The Comic Strip started on stage, but never did the Fringe?

Not really. Well, Rik Mayall established his poet character there. He went to a reading and started doing this awful poem, and they were hiding behind their hands, trying not to laugh – they wanted to respect poets, no matter how awful! We’ll be running a best-of tribute to Rik in Edinburgh.

How will these shows work?

We’re doing five nights, with [host] Robin Ince, guests, Q&As, showing a dozen films from around 45 we made, different each night – the ones that still make people laugh, that really deliver.

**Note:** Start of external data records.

Lemma skip_comment_end (body : string) :
  no_newline body = true -> skip_comment body = (EOF, "").
Proof.
  induction body as [|a body IH]; intros Hb; [reflexivity|].
  simpl in Hb. apply andb_true_iff in Hb as [Ha Hb].
  simpl. unfold is_newline in Ha. apply negb_true_iff in Ha.
  rewrite Ha. now apply IH.
Qed.

(** X1.  At the end of the input [getTok] returns [tok_eof] and changes
    nothing, however often it is called. *)
Theorem getTok_at_EOF (s : state) :
  LastChar s = EOF -> getTok s = (tok_eof, s).
Proof.
  intros H. pose proof (getTok_unfold s) as Hu.
  unfold getTok_body in Hu. rewrite H in Hu.
  rewrite skip_whitespace_nonspace in Hu by reflexivity.
  simpl in Hu. injection Hu as ->. f_equal.
  rewrite <- H. apply set_lexer_same.
Qed.

(** X2.  With the cursor on a letter, followed by a run of letters and
    digits that ends at the end of the input or before another character,
    [getTok] reads the whole word, stores it in [IdentifierStr] and returns
    [tok_def] for ["def"], [tok_extern] for ["extern"] and [tok_identifier]
    for every other word; the cursor is left on the character after the
    word. *)
Theorem getTok_word (s : state) (run rest : string) :
  isalpha (LastChar s) = true ->
  stdin s = (run ++ rest)%string ->
  all_alnum run = true ->
  isalnum (fst (getchar rest)) = false ->
  getTok s
  = (word_token (String (char_of_int (LastChar s)) run),
     set_IdentifierStr
       (set_lexer s (fst (getchar rest)) (snd (getchar rest)))
       (String (char_of_int (LastChar s)) run)).
Proof.
  intros Hc Hin Hrun Hrest. pose proof (getTok_unfold s) as Hu.
  unfold getTok_body in Hu.
  rewrite (skip_whitespace_nonspace _ _ (isalpha_not_space _ Hc)) in Hu.
  rewrite Hc, Hin, (read_identifier_run _ _ _ Hrun Hrest) in Hu.
  change ((String (char_of_int (LastChar s)) "" ++ run)%string)
    with (String (char_of_int (LastChar s)) run) in Hu.
  unfold word_token.
  destruct (String.eqb _ "def"); [now injection Hu as ->|].
  destruct (String.eqb _ "extern"); now injection Hu as ->.
Qed.

(** X3.  A comment is no token.  With the cursor on ['#'], [getTok] drops
    the text up to the end of the line and returns the token that follows;
    when the input ends inside the comment it returns [tok_eof]. *)
Theorem getTok_comment (s : state) (body : string) :
  LastChar s = chr "#" ->
  no_newline body = true ->
  (forall (nl : ascii) (rest : string),
     is_newline (chr nl) = true ->
     stdin s = (body ++ String nl rest)%string ->
     getTok s = getTok (set_lexer s (chr nl) rest))
  /\ (stdin s = body -> getTok s = (tok_eof, set_lexer s EOF "")).
Proof.
  intros Hc Hb. pose proof (getTok_unfold s) as Hu.
  unfold getTok_body in Hu. rewrite Hc in Hu.
  rewrite skip_whitespace_nonspace in Hu by reflexivity.
  change (isalpha (chr "#")) with false in Hu.
  change (is_num_char (chr "#")) with false in Hu.
  rewrite Z.eqb_refl in Hu. cbv iota in Hu.
  split.
  - intros nl rest Hnl Hin.
    rewrite Hin, (skip_comment_line _ _ _ Hb Hnl) in Hu.
    assert (Hne : (chr nl =? EOF) = false).
    { pose proof (chr_range nl). unfold EOF. lia. }
    rewrite Hne in Hu. simpl in Hu. now injection Hu.
  - intros Hin. rewrite Hin, (skip_comment_end _ Hb) in Hu.
    simpl in Hu. now injection Hu.
Qed.

(** X4.  White space before a token is skipped: with the cursor on a white
    space character, [getTok] returns what it returns from the next
    character on. *)
Theorem getTok_whitespace (s : state) :
  isspace (LastChar s) = true ->
  getTok s
  = getTok (set_lexer s (fst (getchar (stdin s))) (snd (getchar (stdin s)))).
Proof.
  intros Hc.
  assert (Hb : forall again,
             getTok_body again s
             = getTok_body again
                 (set_lexer s (fst (getchar (stdin s)))
                    (snd (getchar (stdin s))))).
  { intros again. unfold getTok_body.
    assert (Hs : skip_whitespace (LastChar s) (stdin s)
                 = skip_whitespace (fst (getchar (stdin s)))
                     (snd (getchar (stdin s)))).
    { destruct (stdin s) as [|a r]; simpl; now rewrite Hc. }
    simpl. now rewrite Hs. }
  pose proof (getTok_unfold s) as Hu. rewrite Hb, <- getTok_unfold in Hu.
  now injection Hu.
Qed.

(** X5.  Any other character is a token by itself: with the cursor on a
    character that is not white space, a letter, a digit, ['.'] or ['#'],
    [getTok] returns this character and moves the cursor by one. *)
Theorem getTok_punctuation (s : state) :
  is_punctuation (LastChar s) = true ->
  getTok s
  = (LastChar s,
     set_lexer s (fst (getchar (stdin s))) (snd (getchar (stdin s)))).
Proof.
  intros (Hsp & Hal & Hnum & Hhash & Heof)%is_punctuation_spec.
  pose proof (getTok_unfold s) as Hu. unfold getTok_body in Hu.
  rewrite (skip_whitespace_nonspace _ _ Hsp), Hal, Hnum, Hhash, Heof in Hu.
  destruct (getchar (stdin s)) as [c' inp']. now injection Hu.
Qed.

Lemma getTok_comment_step (s : state) (a : ascii) (r : string) :
  LastChar s = chr "#" -> stdin s = String a r ->
  is_newline (chr a) = false ->
  getTok s = getTok (set_lexer s (chr "#") r).
Proof.
  intros Hc Hin Ha.
  assert (Hb : forall again,
             getTok_body again s
             = getTok_body again (set_lexer s (chr "#") r)).
  { intros again. unfold getTok_body. simpl. rewrite Hc, Hin.
    rewrite !skip_whitespace_nonspace by reflexivity.
    change (isalpha (chr "#")) with false.
    change (is_num_char (chr "#")) with false.
    rewrite Z.eqb_refl. cbv iota. simpl skip_comment.
    unfold is_newline in Ha. now rewrite Ha. }
  pose proof (getTok_unfold s) as Hu. rewrite Hb, <- getTok_unfold in Hu.
  now injection Hu.
Qed.

Lemma is_newline_space (c : Z) : is_newline c = true -> isspace c = true.
Proof. unfold is_newline, isspace. lia. Qed.

Lemma getTok_blank_gen (inp : string) :
  forall (in_comment : bool) (s : state),
  stdin s = inp ->
  blank in_comment inp = true ->
  (if in_comment then LastChar s = chr "#"
   else isspace (LastChar s) = true) ->
  getTok s = (tok_eof, set_lexer s EOF "").
Proof.
  induction inp as [|a r IH]; intros in_comment s Hin Hb Hc.
  - destruct in_comment.
    + now apply (getTok_comment s "" Hc eq_refl).
    + rewrite (getTok_whitespace s Hc), Hin. simpl.
      now rewrite getTok_at_EOF.
  - simpl in Hb. destruct in_comment.
    + destruct (is_newline (chr a)) eqn:Ha; simpl in Hb.
      * rewrite (proj1 (getTok_comment s "" Hc eq_refl) a r Ha Hin).
        rewrite (IH false (set_lexer s (chr a) r) eq_refl Hb
                   (is_newline_space _ Ha)).
        reflexivity.
      * rewrite (getTok_comment_step s a r Hc Hin Ha).
        now rewrite (IH true (set_lexer s (chr "#") r) eq_refl Hb eq_refl).
    + rewrite (getTok_whitespace s Hc), Hin. simpl.
      destruct (isspace (chr a)) eqn:Hsp.
      * now rewrite (IH false (set_lexer s (chr a) r) eq_refl Hb Hsp).
      * destruct (Z.eqb_spec (chr a) (chr "#")) as [He|He];
          [|discriminate Hb].
        now rewrite (IH true (set_lexer s (chr a) r) eq_refl Hb He).
Qed.

(** X6.  On an input of white space and comments only, the lexer returns
    [tok_eof], having read the input to its end. *)
Theorem getTok_blank (s : state) :
  isspace (LastChar s) = true ->
  blank false (stdin s) = true ->
  getTok s = (tok_eof, set_lexer s EOF "").
Proof. intros Hc Hb. now apply (getTok_blank_gen (stdin s) false). Qed.

Lemma skip_whitespace_result (inp : string) : forall c : Z,
  isspace (fst (skip_whitespace c inp)) = false.
Proof.
  induction inp as [|a inp IH]; intros c; simpl;
    destruct (isspace c) eqn:Hc; simpl; auto.
Qed.

Lemma read_identifier_acc (inp : string) : forall id : string,
  exists run, fst (fst (read_identifier inp id)) = (id ++ run)%string.
Proof.
  induction inp as [|a inp IH]; intros id; simpl.
  - exists "". now rewrite append_empty_r.
  - destruct (isalnum (chr a)).
    + destruct (IH (id ++ String (char_of_int (chr a)) "")%string)
        as [run Hrun].
      exists (String (char_of_int (chr a)) run).
      now rewrite Hrun, append_cons_r.
    + exists "". simpl. now rewrite append_empty_r.
Qed.

Lemma getTok_fuel_token (fuel : nat) : forall (s s' : state) (t : Z),
  char_or_EOF (LastChar s) ->
  getTok_fuel fuel s = Some (t, s') ->
  (t = tok_def /\ IdentifierStr s' = "def")
  \/ (t = tok_extern /\ IdentifierStr s' = "extern")
  \/ (t = tok_identifier
      /\ IdentifierStr s' <> "def" /\ IdentifierStr s' <> "extern"
      /\ IdentifierStr s' <> "")
  \/ t = tok_number
  \/ t = tok_eof
  \/ (0 <= t < 256 /\ is_punctuation t = true).
Proof.
  induction fuel as [|fuel IH]; intros s s' t Hs; rewrite getTok_fuel_unfold;
    unfold getTok_body;
    pose proof (skip_whitespace_result (stdin s) (LastChar s)) as Hws;
    pose proof (skip_whitespace_range (stdin s) _ Hs) as Hrange;
    destruct (skip_whitespace (LastChar s) (stdin s)) as [c inp];
    simpl in Hws, Hrange.
  all: destruct (isalpha c) eqn:Hal;
    [ destruct (read_identifier_acc inp (String (char_of_int c) ""))
        as [run Hrun];
      destruct (read_identifier _ _) as [[id c'] inp']; simpl in Hrun;
      destruct (String.eqb_spec id "def");
      [ intros H; simplify_eq; simpl; tauto |];
      destruct (String.eqb_spec id "extern");
      [ intros H; simplify_eq; simpl; tauto |];
      intros H; simplify_eq; simpl; right; right; left;
      repeat split; try assumption; discriminate |].
  all: destruct (is_num_char c) eqn:Hnum;
    [ destruct (read_number _ _) as [[n c'] inp'];
      intros H; simplify_eq; tauto |].
  all: destruct (c =? chr "#") eqn:Hhash;
    [ pose proof (skip_comment_range inp) as Hc;
      destruct (skip_comment inp) as [c' inp']; simpl in Hc;
      destruct (Z.eqb_spec c' EOF) as [->|Hne]; simpl
    | destruct (Z.eqb_spec c EOF) as [Heof|Heof];
      [ | destruct (getchar inp) as [c' inp'] ] ].
  all: intros H; simplify_eq; simpl; try tauto.
  all: try (apply (IH (set_lexer s c' inp') _ _ Hc H)).
  all: do 5 right; split;
    [ unfold char_or_EOF, EOF in *; lia
    | unfold is_punctuation; rewrite Hws, Hal, Hnum, Hhash;
      now apply Z.eqb_neq in Heof as -> ].
Qed.

(** X7.  What [getTok] returns, the cursor being on a character or at the
    end of the input: [tok_def] with the word ["def"], [tok_extern] with
    the word ["extern"], [tok_identifier] with another word, [tok_number],
    [tok_eof], or the code, from 0 to 255, of a character that is not white
    space, a letter, a digit, ['.'] or ['#'].  So a keyword is never an
    identifier, and white space and ['#'] are never tokens. *)
Theorem getTok_token (s : state) :
  char_or_EOF (LastChar s) ->
  (fst (getTok s) = tok_def /\ IdentifierStr (snd (getTok s)) = "def")
  \/ (fst (getTok s) = tok_extern
      /\ IdentifierStr (snd (getTok s)) = "extern")
  \/ (fst (getTok s) = tok_identifier
      /\ IdentifierStr (snd (getTok s)) <> "def"
      /\ IdentifierStr (snd (getTok s)) <> "extern"
      /\ IdentifierStr (snd (getTok s)) <> "")
  \/ fst (getTok s) = tok_number
  \/ fst (getTok s) = tok_eof
  \/ (0 <= fst (getTok s) < 256 /\ is_punctuation (fst (getTok s)) = true).
Proof.
  intros Hs. pose proof (getTok_spec s) as H. destruct (getTok s) as [t s'].
  exact (getTok_fuel_token _ _ _ _ Hs H).
Qed.

Lemma skip_whitespace_consumes (inp : string) : forall c : Z,
  (String.length (snd (skip_whitespace c inp))
   + pending (fst (skip_whitespace c inp))
   <= String.length inp + pending c)%nat
  /\ exists read, inp = (read ++ snd (skip_whitespace c inp))%string.
Proof.
  induction inp as [|a inp IH]; intros c; simpl.
  - destruct (isspace c); simpl; change (pending EOF) with 0%nat;
      (split; [lia | now exists ""]).
  - destruct (isspace c) eqn:Hc; simpl; [|split; [lia | now exists ""]].
    destruct (IH (chr a)) as [Hlen [read Hread]]. split.
    + assert (pending (chr a) = 1%nat) as Hp.
      { unfold pending. pose proof (chr_range a).
        destruct (Z.eqb_spec (chr a) EOF) as [He|]; [unfold EOF in He; lia|].
        reflexivity. }
      assert (pending c = 1%nat) as Hpc.
      { unfold pending. destruct (Z.eqb_spec c EOF) as [->|];
          [discriminate Hc | reflexivity]. }
      lia.
    + exists (String a read). now rewrite append_String, <- Hread.
Qed.

Lemma pending_le (c : Z) : (pending c <= 1)%nat.
Proof. unfold pending. destruct (c =? EOF); lia. Qed.

Lemma pending_chr (a : ascii) : pending (chr a) = 1%nat.
Proof.
  unfold pending. pose proof (chr_range a).
  destruct (Z.eqb_spec (chr a) EOF) as [He|]; [unfold EOF in He; lia|].
  reflexivity.
Qed.

Lemma read_identifier_consumes (inp : string) : forall id : string,
  (String.length (snd (read_identifier inp id))
   + pending (snd (fst (read_identifier inp id)))
   <= String.length inp)%nat
  /\ exists read, inp = (read ++ snd (read_identifier inp id))%string.
Proof.
  induction inp as [|a inp IH]; intros id; simpl.
  - split; [reflexivity | now exists ""].
  - destruct (isalnum (chr a)); simpl.
    + destruct (IH (id ++ String (char_of_int (chr a)) "")%string)
        as [Hlen [read Hread]].
      split; [lia|]. exists (String a read).
      now rewrite append_String, <- Hread.
    + rewrite pending_chr. split; [lia|]. now exists (String a "").
Qed.

Lemma read_number_consumes (inp : string) : forall NumStr : string,
  (String.length (snd (read_number inp NumStr))
   + pending (snd (fst (read_number inp NumStr)))
   <= String.length inp)%nat
  /\ exists read, inp = (read ++ snd (read_number inp NumStr))%string.
Proof.
  induction inp as [|a inp IH]; intros NumStr; simpl.
  - split; [reflexivity | now exists ""].
  - destruct (is_num_char (chr a)); simpl.
    + destruct (IH (NumStr ++ String (char_of_int (chr a)) "")%string)
        as [Hlen [read Hread]].
      split; [lia|]. exists (String a read).
      now rewrite append_String, <- Hread.
    + rewrite pending_chr. split; [lia|]. now exists (String a "").
Qed.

You were hugely progressive, but The Comedy Store, then your Comic Strip club, were owned by Paul Raymond, the porn baron.

We were just renting a venue off him; because we wanted to avoid that safe sort of pub theatre. It was a challenge for people to come into this naughty, glitzy, bad-sex place – the dark corridors of Raymond’s Revuebar. Then you’d hopefully surprise them with something interesting and fun.

Is that why you called it The Comic Strip?

No – in fact a few days before we opened our club, Paul Raymond said, “You can’t say ‘Strip’ here,” because he never used that word, he always said ‘Revue’. All the advertising was ‘Comic Strip’ so we negotiated. The huge poster outside, we took the ‘S’ off. The Comic Trip.

Peter Richardson | photo by Andy Hollingworth

Superstars showed up anyway?

Nigel [Planer] and I did a sketch called ACDC10, where I was hijacking a plane: “What’s the in-flight movie, you fucker?” “It’s Kramer vs Kramer, with Dustin Hoffman, Meryl Streep,” “Don’t give me that feelgood shit.” As I’m doing it one night I think, ‘God that guy looks like… it is Dustin Hoffman,’ front row of this strip theatre. Two nights later he came back, with Jack Nicholson.

Robin Williams used to come just before midnight, “can I go on? I’ve got David Bowie with me, George Harrison.” We’re closing in two minutes!

You, Nigel, Rik and Ade became an iconic quartet in several films, so it seemed odd that you weren’t in The Young Ones – after a row with BBC management?

Listen, I would have been crap in The Young Ones. I was busy getting the Comic Strip films going, I didn’t want to do sitcoms; I always wanted us to be a modern Ealing Films. We were lucky, coinciding with the beginning of Channel Four. They said, ‘Okay, give us six films.’ ITV and BBC would never have looked at it.

The first one, Five Go Mad in Dorset, went out on Channel 4’s opening night – you’d actually licensed The Famous Five from Enid Blyton?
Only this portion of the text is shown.